Troubles neuropsychiatriques : de premières données sur l’impact de la pollution atmosphérique

07/04/2022 Par M.P.
Psychiatrie
L’exposition précoce à la pollution atmosphérique pourrait favoriser l’apparition de pathologies psychiatriques. Les premières études s’intéressent principalement à la schizophrénie et aux troubles du spectre de l’autisme, avec un niveau de preuve plus élevé. Le point avec le Pr Franck Schürhoff, psychiatre au CHU Henri-Mondor (Créteil, AP-HP) et professeur à l’université Paris-Est Créteil.
 


Egora-le Panorama du Médecin : L’impact de la pollution de l’air sur le développement de maladies psychiatriques est un champ de recherche encore récent. Que nous apprennent les premiers travaux sur le sujet ?
 

crédit : Tijana Feterman

Pr Franck Schürhoff : Des études épidémiologiques ont montré qu’il y avait deux fois plus de risques de développer des maladies mentales en ville qu’à la campagne, un phénomène que l’on appelle l’urbanicité. Nous essayons d’identifier les facteurs pouvant expliquer cette association. Chronologiquement, le premier axe de recherche porte sur le stress, la violence, la précarité, le niveau socio-économique dans les zones urbaines. Le deuxième axe s’intéresse à la pollution de l’air. En effet, l’inhalation de polluants atmosphériques peut entraîner des cascades inflammatoires. Des cytokines pro-inflammatoires passent la barrière hémato-encéphalique et peuvent agresser le cerveau, faisant possiblement le lit de maladies psychiatriques.   Quelles sont les pathologies concernées ?
Les pathologies les plus étudiées et pour lesquelles nous avons le plus de données sont les troubles psychotiques, en premier lieu la schizophrénie, et les troubles du spectre de l’autisme (TSA). En effet, ce sont des maladies très biologiques, très endogènes. Des travaux commencent sur les troubles bipolaires, les dépressions, le risque de suicide.   Y a-t-il des profils plus à risque ?
Une exposition très précoce à la pollution, au moment de la naissance voire peut-être in utero, pourrait augmenter le risque de développer ultérieurement une pathologie psychiatrique. Le système nerveux central se met en place au 2e  trimestre de la grossesse et de nombreux phénomènes de maturation cérébrale interviennent dans l’enfance et l’adolescence.
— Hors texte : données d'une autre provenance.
(* ===== verification/RaxCursor.v ===== *)
(** * The cursor

    Every position of a cursor is a place of the tree; a step forward goes to
    the first pair after it, a step back to the last before. *)
From S2P Require Import Prelude Skiplist SkiplistOrder Rax RaxFacts RaxWalk RaxInsert RaxListing.
From stdpp Require Import sorting.
Open Scope nat_scope.

Section cursor.
Context {V : Type}.
Implicit Types (t s : tree V) (es : list (bytes * tree V)) (cs : list (hole V)) (p q f d b : bool).

Definition cursor p q f cs t : RaxIter :=
  {| ikey := ctx_key cs; istack := ctx_frames cs; icur := root t; pending := p; eof := q; forward := f |}.

(** What comes after a node but its own value, and with it; what comes before
    the rest of its subtree. *)
Definition rest_at cs t : list (bytes * V) := pre (ctx_key cs) (below (edges t)) ++ after cs.
Definition from_at cs t : list (bytes * V) := pre (ctx_key cs) (self (val t)) ++ rest_at cs t.
Definition upto_at cs t : list (bytes * V) := before cs ++ pre (ctx_key cs) (self (val t)).

Lemma upto_rest cs t : entries (plug cs t) = upto_at cs t ++ rest_at cs t.
Proof. unfold upto_at, rest_at. by rewrite entries_plug, entries_eq, pre_app, <-!app_assoc. Qed.
Lemma before_from cs t : entries (plug cs t) = before cs ++ from_at cs t.
Proof. unfold from_at. rewrite upto_rest. unfold upto_at. by rewrite app_assoc. Qed.

(** How many nodes are ahead. *)
Fixpoint ahead cs : nat := match cs with [] => 0 | c :: cs => length (kids_ids (hright c)) + ahead cs end.
Definition remaining cs t : nat := length (kids_ids (edges t)) + ahead cs.

Lemma ahead_le cs : ahead cs + length cs <= length (ctx_ids cs).
Proof. induction cs as [|c cs IH]; cbn [ahead ctx_ids length]; [lia|]. rewrite kids_app, !length_app. lia. Qed.

Lemma ids_length cs t : remaining cs t + length cs < length (ids (plug cs t)).
Proof.
  rewrite ids_plug, length_app. pose proof (ahead_le cs). unfold remaining. destruct t as [i v es]. rewrite ids_eq. cbn [edges length]. lia.
Qed.

(** The tree of the arena, fixed. *)
Context (r : Rax V) (T : tree V).
Hypothesis Hrep : rep r T.
Hypothesis Hwf : wf T.
Hypothesis Hsize : length (ids T) <= length (rnodes r).

Lemma at_node cs t : plug cs t = T -> node (root t) r = Some (node_of t) /\ rep r t /\ wf t /\ wf_ctx cs /\ (cs <> [] -> alive t).
Proof. intros E. pose proof Hrep as Hr. rewrite <-E in Hr. apply rep_plug in Hr. split; [by apply rep_node|]. split; [done|]. rewrite <-E in Hwf. by apply wf_plug in Hwf as (? & ? & ?). Qed.

Lemma cursor_descend p q f cs t j lab s : plug cs t = T -> edges t !! j = Some (lab, s) ->
  descend j r (cursor p q f cs t) = Some (cursor p q f (hole_at t j lab :: cs) s) /\ plug (hole_at t j lab :: cs) s = T.
Proof.
  intros E Hj. destruct (at_node cs t E) as (Hn & _ & Hw & _). split; [|cbn [plug]; by rewrite (hole_plug _ _ _ _ Hj)].
  unfold descend. cbn [icur cursor]. rewrite Hn. cbn [mbind option_bind]. rewrite (children_at t j lab s Hj). cbn [mbind option_bind].
  unfold set_pos, cursor. cbn [ikey istack pending eof forward ctx_key ctx_frames]. rewrite (hole_left _ _ _ _ Hj). do 2 f_equal.
  destruct (node_cases t Hw) as [E'|[(lab' & s' & E' & Hl & ->)|(E' & Hs & _ & Hc)]]; [by rewrite E' in Hj| |].
  - rewrite E' in Hj. destruct j as [|j]; [|done]. injection Hj as -> ->. done.
  - rewrite Hc. destruct t as [i v es]. cbn [edges] in *. destruct (singles_at es j lab s Hs Hj) as [b ->]. by rewrite (proj2 (chars_at i v es j b Hs) (ex_intro _ s Hj)).
Qed.

(** ** Forward *)

Lemma next_sibling_spec p q f cs t : plug cs t = T -> exists it ok, next_sibling (ctx_frames cs) r (cursor p q f cs t) = Some (it, ok) /\
  if ok : bool then exists cs' s, it = cursor p q f cs' s /\ plug cs' s = T /\ from_at cs' s = after cs /\ S (remaining cs' s) = ahead cs
  else pending it = p /\ forward it = f /\ after cs = [].
Proof.
  revert t. induction cs as [|c cs IH]; intros t E; [by exists (cursor p q f [] t), false|]. cbn [ctx_frames next_sibling].
  destruct (at_node cs (plug1 c t) E) as (Hn & _). cbn [fnode child klen].
  assert (set_pos (take (length (ctx_key cs)) (ikey (cursor p q f (c :: cs) t))) (ctx_frames cs) (hid c) (cursor p q f (c :: cs) t) = cursor p q f cs (plug1 c t)) as ->.
  { unfold set_pos, cursor. cbn [ikey pending eof forward ctx_key]. by rewrite take_app_length. }
  change (icur (cursor p q f cs (plug1 c t))) with (root (plug1 c t)). rewrite Hn. cbn [mbind option_bind].
  change (children _) with ((fun e => root e.2) <$> edges (plug1 c t)). rewrite length_fmap. cbn [edges plug1]. rewrite length_app. cbn [length].
  destruct (hright c) as [|[lab s] rt] eqn:Er.
  - rewrite decide_False by (cbn; lia). destruct (IH (plug1 c t) E) as (it & ok & -> & H). exists it, ok. split; [done|]. cbn [after ahead]. rewrite Er. exact H.
  - rewrite decide_True by (cbn; lia).
    assert (edges (plug1 c t) !! (length (hleft c) + 1) = Some (lab, s)) as Hj by (cbn; rewrite Er, lookup_app_r by lia; by replace (length (hleft c) + 1 - length (hleft c)) with 1 by lia).
    destruct (cursor_descend p q f cs (plug1 c t) _ lab s E Hj) as [Hd Hp]. rewrite Hd. cbn [mbind option_bind].
    eexists _, true. split; [done|]. eexists _, s. split; [done|]. split; [done|].
    assert (hright (hole_at (plug1 c t) (length (hleft c) + 1) lab) = rt) as Ert.
    { cbn. rewrite Er. replace (S (length (hleft c) + 1)) with (length (hleft c) + 2) by lia. by rewrite drop_app_add. }
    unfold from_at, rest_at, remaining. cbn [ctx_key after ahead hlab hole_at]. rewrite Ert, Er. cbn [hright hole_at] in Ert. split.
    + rewrite below_cons. cbn [fst snd]. rewrite entries_eq, pre_app, pre_pre, <-!pre_pre, <-!pre_app, !app_assoc, <-!pre_app. by rewrite !pre_app, <-!app_assoc.
    + rewrite kids_cons. cbn [snd]. rewrite length_app. destruct s. rewrite ids_eq. cbn [edges length]. lia.
Qed.

(** A step forward: to the first pair of what is ahead, or none. *)
Definition arrives p q f (it : RaxIter) (ok : bool) (l : list (bytes * V)) : Prop :=
  if ok then exists cs t, it = cursor p q f cs t /\ plug cs t = T /\ is_Some (val t) /\ from_at cs t = l
  else pending it = p /\ forward it = f /\ l = [].

Lemma step_forward_spec fuel d p q f cs t : plug cs t = T -> (if d then remaining cs t else ahead cs) < fuel ->
  exists it ok, step_forward fuel d r (cursor p q f cs t) = Some (it, ok) /\ arrives p q f it ok (if d then rest_at cs t else after cs).
Proof.
  revert d cs t. induction fuel as [|fuel IH]; intros d cs t E Hf; [lia|]. cbn [step_forward]. destruct (at_node cs t E) as (Hn & _).
  change (icur (cursor p q f cs t)) with (root t). rewrite Hn. cbn [mbind option_bind].
  assert (forall it ok l, (if ok : bool then exists cs' s, it = cursor p q f cs' s /\ plug cs' s = T /\ from_at cs' s = l /\ remaining cs' s < fuel
    else pending it = p /\ forward it = f /\ l = []) ->
    exists it' ok', (if negb ok then Some (it, false) else n ← node (icur it) r; if bool_decide (is_Some (value n)) then Some (it, true) else step_forward fuel true r it) = Some (it', ok') /\
      arrives p q f it' ok' l) as Hgo.
  { intros it ok l H. destruct ok; cbn [negb]; [|by exists it, false]. destruct H as (cs' & s & -> & E' & Hl & Hr). destruct (at_node cs' s E') as (Hn' & _).
    change (icur (cursor p q f cs' s)) with (root s). rewrite Hn'. cbn [mbind option_bind]. change (value (node_of s)) with (val s). case_bool_decide as Hv.
    - eexists _, true. split; [done|]. by exists cs', s.
    - destruct (IH true cs' s E' Hr) as (it' & ok' & -> & H). exists it', ok'. split; [done|]. rewrite <-Hl. unfold from_at. destruct (val s); [by destruct Hv|]. exact H. }
  destruct (d && negb (bool_decide (children (node_of t) = []))) eqn:Ed.
  - apply andb_true_iff in Ed as [-> Hc%negb_true_iff%bool_decide_eq_false]. rewrite no_children in Hc. destruct (edges t) as [|[lab s] es] eqn:Ees; [done|].
    destruct (cursor_descend p q f cs t 0 lab s E) as [-> E']; [by rewrite Ees|]. cbn [mbind option_bind]. apply Hgo. eexists _, s. split; [done|]. split; [done|]. unfold remaining, from_at, rest_at in *.
    assert (hright (hole_at t 0 lab) = es) as Er by (cbn [hright hole_at]; by rewrite Ees). cbn [ctx_key after ahead]. rewrite Er. change (hlab (hole_at t 0 lab)) with lab. rewrite Ees in *. split.
    + rewrite below_cons. cbn [fst snd]. by rewrite entries_eq, !pre_app, !pre_pre, <-!app_assoc.
    + rewrite kids_cons in Hf. cbn [snd] in Hf. rewrite length_app in Hf. destruct s. rewrite ids_eq in Hf. cbn [edges length] in *. lia.
  - destruct (next_sibling_spec p q f cs t E) as (it & ok & E1 & H). change (istack (cursor p q f cs t)) with (ctx_frames cs). rewrite E1. cbn [mbind option_bind].
    assert ((if d then rest_at cs t else after cs) = after cs) as ->.
    { destruct d; [|done]. cbn [andb] in Ed. apply negb_false_iff, bool_decide_eq_true, no_children in Ed. unfold rest_at. by rewrite Ed. }
    apply Hgo. destruct ok; [|done]. destruct H as (cs' & s & -> & ? & ? & Hr). exists cs', s. split; [done|]. split; [done|]. split; [done|]. destruct d; unfold remaining in *; lia.
Qed.

Lemma forward_step_spec d p q f cs t : plug cs t = T ->
  exists it ok, forward_step d r (cursor p q f cs t) = Some (it, ok) /\ arrives p q f it ok (if d then rest_at cs t else after cs).
Proof.
  intros E. apply step_forward_spec; [done|]. pose proof (ids_length cs t) as H. rewrite E in H. unfold remaining in *. destruct d; lia.
Qed.

(** ** Backward *)

Lemma descend_rightmost_spec fuel p q f cs t : plug cs t = T -> length (ids t) <= fuel ->
  exists cs' s, descend_rightmost fuel r (cursor p q f cs t) = Some (cursor p q f cs' s) /\ plug cs' s = T /\ edges s = [] /\
    upto_at cs' s = before cs ++ pre (ctx_key cs) (entries t) /\ (cs <> [] -> cs' <> []) /\ (edges t <> [] -> cs' <> []) /\ (edges t = [] -> cs' = cs /\ s = t).
Proof.
  revert cs t. induction fuel as [|fuel IH]; intros cs t E Hf; [destruct t; rewrite ids_eq in Hf; cbn in Hf; lia|]. cbn [descend_rightmost].
  destruct (at_node cs t E) as (Hn & _). change (icur (cursor p q f cs t)) with (root t). rewrite Hn. cbn [mbind option_bind].
  destruct (decide (edges t = [])) as [Ee|Ee].
  - rewrite (proj2 (no_children t) Ee). exists cs, t. split; [done|]. split; [done|]. split; [done|]. split; [|done]. unfold upto_at. by rewrite entries_eq, Ee, app_nil_r.
  - destruct (children (node_of t)) as [|x l] eqn:Ec; [by apply no_children in Ec|]. rewrite <-Ec. clear Ec. change (children (node_of t)) with ((fun e => root e.2) <$> edges t). rewrite length_fmap.
    destruct (exists_last Ee) as (es & [lab s] & Ees). assert (edges t !! (length (edges t) - 1) = Some (lab, s)) as Hj.
    { rewrite Ees, length_app. cbn. by rewrite lookup_app_r, Nat.add_sub, Nat.sub_diag by lia. }
    destruct (cursor_descend p q f cs t _ lab s E Hj) as [-> E']. cbn [mbind option_bind].
    destruct (IH _ s E') as (cs' & u & -> & Hp & Hu & Hl & Hc & _).
    { destruct t as [i v es0]. cbn in Ees. subst es0. rewrite ids_eq, kids_app, kids_cons in Hf. cbn [length] in Hf. rewrite !length_app in Hf. cbn [snd] in Hf. lia. }
    exists cs', u. split; [done|]. split; [done|]. split; [done|]. split; [|split; [intros _; by apply Hc|split; [intros _; by apply Hc|by intros ?]]]. rewrite Hl. cbn [before ctx_key hval hleft hlab hole_at].
    rewrite Ees, length_app, take_app_le by (cbn; lia). cbn [length]. rewrite Nat.add_sub, firstn_all, (entries_eq t), Ees, below_app, below_cons. cbn [fst snd].
    change (below []) with (@nil (bytes * V)). by rewrite app_nil_r, !pre_app, !pre_pre, <-!app_assoc.
Qed.

(** A step back: to the last pair of what is behind, or none. *)
Definition arrives_back p q f (it : RaxIter) (ok : bool) (l : list (bytes * V)) : Prop :=
  if ok then exists cs t, it = cursor p q f cs t /\ plug cs t = T /\ is_Some (val t) /\ upto_at cs t = l
  else pending it = p /\ forward it = f /\ l = [].

Lemma ascend_spec p q f c cs t :
  ascend (cursor p q f (c :: cs) t) = Some ({| fnode := hid c; child := length (hleft c); klen := length (ctx_key cs) |}, cursor p q f cs (plug1 c t)).
Proof. unfold ascend, cursor, set_pos. cbn [istack ctx_frames fnode klen ikey ctx_key pending eof forward]. by rewrite take_app_length. Qed.

Lemma step_backward_loop_spec fuel p q f cs t : plug cs t = T -> length cs < fuel ->
  exists it ok, step_backward_loop fuel r (cursor p q f cs t) = Some (it, ok) /\ arrives_back p q f it ok (before cs).
Proof.
  revert cs t. induction fuel as [|fuel IH]; intros cs t E Hf; [lia|]. cbn [step_backward_loop]. destruct cs as [|c cs]; [by exists (cursor p q f [] t), false|].
  rewrite ascend_spec. cbn [child]. cbn [plug] in E. destruct (at_node cs (plug1 c t) E) as (Hn & _). change (icur (cursor p q f cs (plug1 c t))) with (root (plug1 c t)).
  destruct (decide (0 < length (hleft c))) as [Hl|Hl].
  - destruct (exists_last (l := hleft c)) as (es & [lab s] & Ees); [by destruct (hleft c); cbn in Hl; [lia|]|].
    assert (edges (plug1 c t) !! (length (hleft c) - 1) = Some (lab, s)) as Hj.
    { cbn. rewrite lookup_app_l by lia. rewrite Ees, length_app. cbn. by rewrite lookup_app_r, Nat.add_sub, Nat.sub_diag by lia. }
    destruct (cursor_descend p q f cs (plug1 c t) _ lab s E Hj) as [-> E']. cbn [mbind option_bind].
    destruct (descend_rightmost_spec (S (length (rnodes r))) p q f _ s E') as (cs' & u & -> & Hp & Hu & Hb & Hc & _).
    { etrans; [|apply Nat.lt_le_incl, Nat.lt_succ_r, Hsize]. rewrite <-E', ids_plug, length_app. lia. }
    cbn [mbind option_bind]. destruct (at_node cs' u Hp) as (Hnu & _ & _ & _ & Ha). change (icur (cursor p q f cs' u)) with (root u). rewrite Hnu. cbn [mbind option_bind].
    change (value (node_of u)) with (val u). rewrite bool_decide_eq_true_2 by (destruct (Ha ltac:(by apply Hc)); done). eexists _, true. split; [done|]. exists cs', u. split; [done|]. split; [done|].
    split; [destruct (Ha ltac:(by apply Hc)); done|]. rewrite Hb. cbn [before ctx_key hval hleft hlab hole_at edges plug1 val]. rewrite take_app_le by lia. rewrite Ees, length_app, take_app_le by (cbn; lia). cbn [length].
    rewrite Nat.add_sub, firstn_all, below_app, below_cons. cbn [fst snd]. change (below []) with (@nil (bytes * V)). by rewrite app_nil_r, !pre_app, !pre_pre, <-!app_assoc.
  - rewrite Hn. cbn [mbind option_bind]. change (value (node_of (plug1 c t))) with (hval c).
    assert (before (c :: cs) = upto_at cs (plug1 c t)) as Eb by (cbn [before]; destruct (hleft c); [|cbn in Hl; lia]; change (below []) with (@nil (bytes * V)); by rewrite app_nil_r).
    rewrite Eb. case_bool_decide as Hv; [eexists _, true; split; [done|]; by exists cs, (plug1 c t)|]. destruct (IH cs (plug1 c t) E ltac:(cbn in Hf; lia)) as (it & ok & -> & H). exists it, ok. split; [done|].
    unfold upto_at. cbn [val plug1]. destruct (hval c); [by destruct Hv|]. by rewrite app_nil_r.
Qed.

Lemma step_backward_spec b p q f cs t : plug cs t = T ->
  exists it ok, step_backward b r (cursor p q f cs t) = Some (it, ok) /\ arrives_back p q f it ok (if b then upto_at cs t else before cs).
Proof.
  intros E. unfold step_backward. destruct (at_node cs t E) as (Hn & _). change (icur (cursor p q f cs t)) with (root t). rewrite Hn. cbn [mbind option_bind]. change (value (node_of t)) with (val t).
  destruct (step_backward_loop_spec (S (length (rnodes r))) p q f cs t E) as (it & ok & E1 & H). { pose proof (ids_length cs t) as H. rewrite E in H. lia. }
  destruct b; cbn [andb]; [|by exists it, ok]. case_bool_decide as Hv; [eexists _, true; split; [done|]; by exists cs, t|]. exists it, ok. split; [done|].
  unfold upto_at. destruct (val t); [by destruct Hv|]. by rewrite app_nil_r.
Qed.
End cursor.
Par ailleurs, chez les sujets malades, les pics de pollution seraient un facteur de rechute.   Quelles études sont en cours sur ce sujet ?
Une étude que nous avons menée sur une période de onze ans avec le service des urgences du CHU Henri-Mondor (AP-HP) montre une augmentation des décompensations psychotiques dans les semaines suivant un pic de pollution aux particules fines PM2.5 et PM10. Nous allons commencer une étude comparant l’exposition précoce à la pollution de patients souffrant de schizophrénie, de troubles bipolaires, et de sujets témoins. Nous constituerons un historique résidentiel, qui permet de connaître les endroits où les personnes ont vécu sur les vingt à trente dernières années. Nous disposons également pour toute l’Europe de l’ouest de cartes d’exposome très précises. Nous allons également lancer dans les mois à venir une étude dans laquelle nous allons équiper des patients souffrant de schizophrénie de capteurs de pollution et mesurer deux fois par jour leur symptomatologie psychiatrique (échelle d’anxiété, sentiment de persécution, hallucinations…) grâce à une application sur smartphone. L’objectif est de voir s’il y a un parallèle entre intensité de la pollution et intensité des symptômes. Plusieurs études sont en cours dans les pays scandinaves et en Chine. Nous sommes les premiers en France à développer ce type
d’approche.   Comment établir un lien entre pollution de l’air et apparition d’une pathologie psychiatrique ? Toutes les maladies psychiatriques sont multifactorielles. Elles dépendent d’interactions entre des facteurs de vulnérabilité génétique et des facteurs de risque environnementaux, auxquels chacun est plus ou moins sensible. Cependant, il est difficile sur un plan méthodologique de prendre en compte l’ensemble des expositions : stress, cannabis…   Quels conseils de prévention primaire ou secondaire les médecins généralistes peuvent-il dispenser à leurs patients ? Pour les enfants vivant dans des endroits fortement pollués, il faut être vigilant sur l’apparition de symptômes à bas bruit à l’adolescence. Pour les patients ayant des fragilités psychologiques ou psychiatriques, il faut les alerter sur le fait qu’il y a une présomption d’impact de la pollution de l’air sur le risque de décompensation et leur conseiller par exemple d’éviter de fréquenter les lieux pollués, de sortir lors des pics de
pollution… Toutefois, la première étape avant de parler de prévention est mesurer les facteurs de pollution et de confirmer leur implication, même s’il y a de fortes de présomptions.